Individuals who sustain severe TBI typically undergo brain imaging and receive medical services and rehabilitative efforts over extended periods. Optimally, neuropsychiatric and neuropsychological assessments are a routine component of this care. Ideally, this comprehensive and extended engagement should explicitly identify all TBI-related complications. The cognitive and behavioral changes of severe TBI are likely to diminish the capacity to deal effectively with risky situations such as, for example, fire or a gas leak. Identification before discharge of profound anosmia, which would further impair the early detection of such dangers could be justified as a clinical imperative. Severe TBI may lead to changes in social and occupational roles including, perhaps in males particularly, an increased role with food preparation with inherent risks for individuals with anosmia.

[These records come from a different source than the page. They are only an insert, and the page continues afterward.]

Lemma handle_ping_requests type st : pendingRequests (handle_ping type st) = pendingRequests st /\ queued (handle_ping type st) = queued st.
Proof. unfold handle_ping. by case_bool_decide. Qed.

Lemma read_turn_keyed m st st' : read_turn false m st = Next st' -> keyed st -> keyed st'.
Proof.
  unfold read_turn, keyed. intros Hs Hk. destruct (m_Type m); [| |done].
  - unfold read_text in Hs. destruct (Unmarshal _ _ _) as [[type payload]|]; [|done].
    destruct (handle_ping_requests type st) as [Hp _]. rewrite <- Hp in Hk. revert Hs Hk. generalize (handle_ping type st). intros s1 Hs Hk.
    repeat case_bool_decide; [| | |by injection Hs as <-].
    + unfold handle_start in Hs. repeat case_match; try done. injection Hs as <-. cbn. by apply map_Forall_insert_2.
    + unfold handle_end in Hs. repeat case_match; try done. injection Hs as <-. cbn. by apply map_Forall_delete.
    + injection Hs as <-. cbn. by apply map_Forall_delete.
  - unfold read_binary in Hs. destruct (parseBinaryFrame _) as [f|]; [|done]. case_bool_decide; [done |].
    destruct (pendingRequests st !! RequestID f) as [[p asm]|] eqn:Hl; [|done]. destruct (add asm f) as [[? asm']|]; [|done].
    injection Hs as <-. cbn. apply map_Forall_insert_2; [|done]. exact (Hk _ _ Hl).
Qed.

(** A turn does nothing to the requests that its message does not belong to. *)
Lemma read_turn_other m st st' X : read_turn false m st = Next st' -> keyed st -> request_id m <> Some X ->
  pendingRequests st' !! X = pendingRequests st !! X /\ jobs_of X st' = jobs_of X st.
Proof.
  unfold read_turn, request_id, jobs_of. intros Hs Hk. destruct (m_Type m); [| |done].
  - unfold read_text in Hs. destruct (Unmarshal (dec_Envelope _) _ _) as [[type payload]|]; [|done].
    destruct (handle_ping_requests type st) as [Hp Hq]. unfold keyed in Hk. rewrite <- Hp in Hk |- *. rewrite <- Hq.
    revert Hs Hk. generalize (handle_ping type st). clear Hp Hq. intros s1 Hs Hk Hne.
    repeat case_bool_decide; [| | |by injection Hs as <-].
    + unfold handle_start in Hs. repeat case_match; try done. injection Hs as <-. cbn. split; [|done]. apply lookup_insert_ne. congruence.
    + unfold handle_end in Hs. destruct (Unmarshal (dec_PayloadOnly _) _ _) as [id|]; [|done].
      destruct (pendingRequests s1 !! id) as [[p asm]|] eqn:Hl; [|done]. destruct (complete asm); [|done]. injection Hs as <-. cbn.
      split; [apply lookup_delete_ne; congruence |]. rewrite list.filter_app, filter_cons_False; [by rewrite app_nil_r |].
      pose proof (Hk _ _ Hl) as Hid. cbn in *. congruence.
    + injection Hs as <-. cbn. split; [|done]. apply lookup_delete_ne. congruence.
  - unfold read_binary in Hs. destruct (parseBinaryFrame _) as [f|]; [|done]. case_bool_decide; [done |].
    destruct (pendingRequests st !! RequestID f) as [[p asm]|]; [|done]. destruct (add asm f) as [[? asm']|]; [|done].
    injection Hs as <-. cbn. intros Hne. split; [|done]. apply lookup_insert_ne. congruence.
Qed.

Lemma cancel_id id : coerce id = id -> request_id (cancel_message id) = Some id.
Proof.
  intros Hu. unfold request_id, cancel_message, CancelRequestPayload. cbn [m_Type m_Data].
  destruct (request_id_wire Messages.CancelRequest id) as [-> _].
  change (coerce Messages.CancelRequest) with Messages.CancelRequest. cbn [aq_RequestID]. by rewrite Hu.
Qed.

Lemma read_cancel id st : coerce id = id -> read_turn false (cancel_message id) st = Next (handle_cancel id st).
Proof.
  intros Hu. unfold read_turn, cancel_message, CancelRequestPayload. cbn [m_Type m_Data]. unfold read_text.
  destruct (request_id_wire Messages.CancelRequest id) as [-> _].
  change (coerce Messages.CancelRequest) with Messages.CancelRequest. cbn [aq_RequestID]. by rewrite Hu.
Qed.

(** ** One request *)

Section stream.
Context (lower : Z -> Z) (d : qstream) (d_ok : qs_ok lower d).
Abbreviation left stg := (qs_left lower (d, stg)).

Lemma request_chunk_id ps n m : Forall chunk_ok ps -> m ∈ chunk_messages RequestBodyChunk (qs_id d) n ps -> request_id m = Some (qs_id d).
Proof.
  intros Hps. destruct d_ok as (_ & Hid & _). revert n. induction Hps as [|p ps Hp _ IH]; intros n; cbn [chunk_messages]; [by intros ?%not_elem_of_nil |].
  intros [->|Hm]%elem_of_cons; [|by eapply IH]. unfold request_id. cbn [m_Type m_Data].
  by rewrite codec_decode by (apply chunk_frame_wf; auto).
Qed.

(** The messages of a request carry its ID. *)
Lemma request_stream_id m : m ∈ left Unsent -> request_id m = Some (qs_id d).
Proof.
  destruct d_ok as (Hs & Hid & Hps & _). pose proof Hid as [_ Hu]. unfold qs_left, left_of. cbn [fst snd].
  rewrite elem_of_cons, elem_of_app, list_elem_of_singleton. intros [-> |[Hm| ->]].
  - unfold request_id. cbn [m_Type m_Data]. unfold start_message. fold (qs_payload lower d). rewrite request_start_wire by done.
    change (bool_decide (HTTPRequestStart = httpRequestStartType)) with true. cbv iota. f_equal. exact Hu.
  - by eapply request_chunk_id.
  - unfold request_id, end_of_request, HTTPRequestEndPayload. cbn [m_Type m_Data].
    destruct (request_id_wire HTTPRequestEnd (qs_id d)) as [-> H2]. unfold httpRequestEndPayload. rewrite H2.
    change (coerce HTTPRequestEnd) with HTTPRequestEnd. f_equal. exact Hu.
Qed.

(** What the agent holds of a request. *)
Definition request_at (st : client_state) (stg : stage) : Prop :=
  pendingRequests st !! qs_id d = match stg with Sent k => Some (qs_entry lower d k) | _ => None end
  /\ jobs_of (qs_id d) st = match stg with Ended => [pb_forwarded lower (qs_public d)] | _ => [] end.

Lemma request_start_accepted st st' :
  pendingRequests st !! qs_id d = None ->
  read_turn false (mkOutbound MessageText (start_message lower (qs_id d) (pb_r (qs_public d)))) st = Next st' ->
  st' = set_pendingRequests (<[qs_id d := qs_entry lower d 0]> (pendingRequests st)) st.
Proof.
  destruct d_ok as (Hs & Hid & _ & _ & Hcl). intros Hnone. pose proof (zlen_nonneg (pb_data (qs_public d))).
  change (start_message lower (qs_id d) (pb_r (qs_public d)))
    with (Envelope HTTPRequestStart (Some (enc_HTTPRequestPayload (qs_payload lower d)))).
  destruct (decide (size (pendingRequests st) < maxPendingRequestStreams)%nat) as [Hsz|Hsz].
  - rewrite (read_start (qs_payload lower d)); [|done | done | cbn; lia | done | done]. by intros [= <-].
  - unfold read_turn. cbn [m_Type m_Data]. unfold read_text. rewrite request_start_wire by done.
    change (bool_decide (HTTPRequestStart = httpRequestStartType)) with true. cbv iota. unfold handle_start.
    destruct (handle_ping_requests HTTPRequestStart st) as [-> _]. repeat case_bool_decide; try done.
    destruct (Nat.leb _ _) eqn:Hl; [done |]. apply Nat.leb_gt in Hl. lia.
Qed.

By contrast, “mild” TBI often attracts minimal if any clinical evaluation. Nevertheless, in some cases it may be far from benign. Intracerebral contusion and/or hemorrhage, as well as persisting cognitive or behavioral changes have been reported, albeit uncommonly (24). Several of the studies included in this review suggest that the identification of dysosmia/anosmia in a patient with mild TBI could serve to flag an increased likelihood of such unexpected complications (22, 24). In our view, more high quality studies evaluating olfaction and its correlates following mild TBI are needed. In light of the limited scope of the existing studies in this patient group, clarification of the evolution and clinical significance of any early post-injury olfactory changes would be invaluable.

The number and diversity of olfactory instruments and techniques available present a challenge for clinicians and researchers who wish to compare results across studies. It is beyond the scope of this review to venture specific recommendations regarding the “best” choice of instruments or the design of a “minimum data set” for future studies, even if the goal of “harmonization” is a worthy one. Financial resources, time, context, and the particular research question at hand clearly bring their own imperatives and necessarily influence such choices. As a general principle, however, the use of olfactory tests with good normative data, appropriate to the culture in which the study is to be conducted, is to be strongly encouraged. Ease of between-study comparisons would be enhanced if investigators were to consistently report both rates of olfactory impairment (based on well-defined criteria) and aggregated olfactory test score data (e.g., as expressed by group specific means ± standard deviation) as the latter measure does not necessarily easily convert to the former metric (i.e., prevalence of impairment).

As clinicians who routinely evaluate cognition, we are struck by the parallels between this activity and the conduct and interpretation of olfactory testing. The analogy holds in the context of TBI specifically. For both cognition and olfaction, the absence of symptoms cannot be relied upon to indicate intact functioning, or complaints to predict impairment on objective testing. Brevity of a screening instrument, while “convenient,” usually comes at the cost of reduced sensitivity but some testing is (almost always) better than none at all. Age, gender, and many extraneous factors may affect performance and, in the absence of a previous “premorbid” assessment, the etiological significance of a single abnormal test result may be difficult to determine, although the clinical context (and pre-test probability of impairment) are clearly relevant. Patients’ occupational and social responsibilities (viz. the cognitive or olfactory functioning challenges associated) might sensibly dictate who to prioritize for testing but such a strategy needs a background level of awareness as to the possibility of problems. We hope that this systematic review will make some contribution toward raising the awareness level in relation to olfactory dysfunction following TBI.

Conflict of Interest Statement

The authors declare that the research was conducted in the absence of any commercial or financial relationships that could be construed as a potential conflict of interest.